## TASK TO CARRY OUT
All lines from the one containing "split; [intros Hm;" through the end of the data below must be reproduced exactly, and no others.

## DATASET
Lemma build_paths_elem p l7 lt q : q ∈ paths (build_fields p l7 lt) →
  q ∈ ETH_PATHS ++ IP_PATHS ++ TRANSPORT_PATHS ++ APP_PATHS ∨ ∃ j s, q = (lit "dns.answer." ++ dec j) ++ s.
Proof.
  unfold build_fields. rewrite !elem_of_app.
  destruct (if bool_decide (lt = Ethernet) then eth_fields p else ([], 0)) as [eth start] eqn:He.
  assert (paths eth ⊆+ ETH_PATHS) as Heth.
  { destruct (bool_decide (lt = Ethernet)).
    - destruct (eth_paths p) as [Hp _]. by rewrite He in Hp.
    - injection He as <- _. apply submseteq_nil_l. }
  destruct (ip_paths p start) as [Hip _]. destruct (ip_fields p start) as [ip tstart].
  destruct (transport_paths p tstart) as [Htr _]. cbn [fst] in Hip.
  rewrite !fmap_app, !elem_of_app. intros [Hq|[Hq|[Hq|Hq]]]; [left..|].
  - left. by eapply elem_of_submseteq.
  - right; left. by eapply elem_of_submseteq.
  - right; right; left. by eapply elem_of_submseteq.
  - apply app_paths_elem in Hq as [Hq|Hq]; [left; tauto|by right].
Qed.

Lemma packet_paths_elem p l7 lt re q : q ∈ paths (build_packet_fields p l7 lt re) →
  q ∈ ETH_PATHS ++ IP_PATHS ++ TRANSPORT_PATHS ++ APP_PATHS ∨ ∃ j s, q = (lit "dns.answer." ++ dec j) ++ s.
Proof.
  unfold build_packet_fields. destruct re; [|apply build_paths_elem]. rewrite fmap_app, elem_of_app.
  intros [Hq|Hq]; [by eapply build_paths_elem|]. destruct (bool_decide _ && _); [|by apply not_elem_of_nil in Hq].
  rewrite <- list_fmap_compose in Hq. change (Field.path ∘ without_range) with Field.path in Hq.
  apply app_paths_elem in Hq as [Hq|Hq]; [left; rewrite !elem_of_app; tauto|by right].
Qed.
(* ===== verification/AgentRuns.v ===== *)
(** * What holds of every run of the agent

    From start-up on, for any sequence of moves of the threads, tasks and
    connections of [Agent]: the identifiers in the events, the connections a
    client shows, the configuration reported, and what an agent
    does to which nobody authenticated.  A move does one thing between two
    points where another thread can step in, so an event that was decided on
    and is not sent yet is part of the state: the capture thread's outbox and
    the chores of the emitter's tick. *)

From Stdlib Require Import QArith.
From S2P Require Import Prelude Text Packet RateLimit RingBuffer L7Tls L7 Parse Fragments Sniff DnsNames Flow Pcapng Ring Transaction Keylog TlsDecrypt Http2 Decrypt Fields Traceroute ControlAuth Wire ProcessLookup Startup CaptureConfig ControlTraffic CaptureLoop CaptureEvents Emitter ControlPlane Agent.
#[local] Open Scope Z_scope.

Section runs.
Context `{PcapControl} `{VecPolicy} `{IterOrder} `{Ipv4Codec} `{Md5} `{Slicer}.
Context `{Hpack} `{TlsCrypto} `{Zeroizer} `{HexDecoder}.
Context `{HexCrate} `{Hmac} `{AuthJson} `{ControlJson} `{Lines}.

(** An invariant of the state and the events sent so far. *)
Lemma moves_inv (I : list AgentEvent → Agent → Prop) fx ms seen a a' es :
  (∀ seen a m a' es, m ∈ ms → I seen a → move fx a m = Some (a', es) → I (seen ++ es) a') →
  I seen a → moves fx a ms = Some (a', es) → I (seen ++ es) a'.
Proof.
  revert seen a es. induction ms as [|m ms IH]; intros seen a es Hstep HI; cbn [moves].
  { intros [= <- <-]. by rewrite app_nil_r. }
  destruct (move fx a m) as [[a1 es1]|] eqn:Hm; [|done]. cbn [mbind option_bind].
  destruct (moves fx a1 ms) as [[a2 es2]|] eqn:Hms; [|done]. intros [= <- <-]. rewrite (assoc_L (++)).
  eapply IH; [|eapply Hstep; [by left|exact HI|exact Hm]|exact Hms].
  intros; eapply Hstep; [by right|done..].
Qed.

(** A run that goes on. *)
Lemma moves_app fx a ms ms' a' es : moves fx a (ms ++ ms') = Some (a', es) ↔
  ∃ a1 es1 es2, moves fx a ms = Some (a1, es1) ∧ moves fx a1 ms' = Some (a', es2) ∧ es = es1 ++ es2.
Proof.
  revert a es. induction ms as [|m ms IH]; intros a es; cbn [app moves].
  { split; [intros Hm; by exists a, [], es|]. by intros (a1 & es1 & es2 & [= <- <-] & Hm & ->). }
  destruct (move fx a m) as [[a0 es0]|]; cbn [mbind option_bind].
  2: { split; [done|]. by intros (? & ? & ? & ? & _). }
  split.
  - destruct (moves fx a0 (ms ++ ms')) as [[a2 es2]|] eqn:Hm; [|done]. intros [= <- <-].
    apply IH in Hm as (a1 & es1 & es3 & -> & Hm & ->). cbn. eexists _, _, es3. by rewrite (assoc_L (++)).
  - intros (a1 & es1 & es2 & Hm & Hm' & ->). destruct (moves fx a0 ms) as [[a3 es3]|] eqn:E; [|done]. cbn in Hm. injection Hm as <- <-.
    assert (moves fx a0 (ms ++ ms') = Some (a', es3 ++ es2)) as -> by (apply IH; by exists a3, es3, es2). cbn. by rewrite (assoc_L (++)).
Qed.

(** Some state of the run, with the events sent until then, is such. *)
Definition passed_through (fx : Fixed) (a : Agent) (ms : list Move) (P : Agent → list AgentEvent → Prop) : Prop :=
  ∃ ms1 ms2 a1 es1, ms = ms1 ++ ms2 ∧ moves fx a ms1 = Some (a1, es1) ∧ P a1 es1.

## ANSWER SPACE
  { split; [intros Hm; by exists a, [], es|]. by intros (a1 & es1 & es2 & [= <- <-] & Hm & ->). }
  destruct (move fx a m) as [[a0 es0]|]; cbn [mbind option_bind].
  2: { split; [done|]. by intros (? & ? & ? & ? & _). }
  split.
  - destruct (moves fx a0 (ms ++ ms')) as [[a2 es2]|] eqn:Hm; [|done]. intros [= <- <-].
    apply IH in Hm as (a1 & es1 & es3 & -> & Hm & ->). cbn. eexists _, _, es3. by rewrite (assoc_L (++)).
  - intros (a1 & es1 & es2 & Hm & Hm' & ->). destruct (moves fx a0 ms) as [[a3 es3]|] eqn:E; [|done]. cbn in Hm. injection Hm as <- <-.
    assert (moves fx a0 (ms ++ ms') = Some (a', es3 ++ es2)) as -> by (apply IH; by exists a3, es3, es2). cbn. by rewrite (assoc_L (++)).
Qed.

(** Some state of the run, with the events sent until then, is such. *)
Definition passed_through (fx : Fixed) (a : Agent) (ms : list Move) (P : Agent → list AgentEvent → Prop) : Prop :=
  ∃ ms1 ms2 a1 es1, ms = ms1 ++ ms2 ∧ moves fx a ms1 = Some (a1, es1) ∧ P a1 es1.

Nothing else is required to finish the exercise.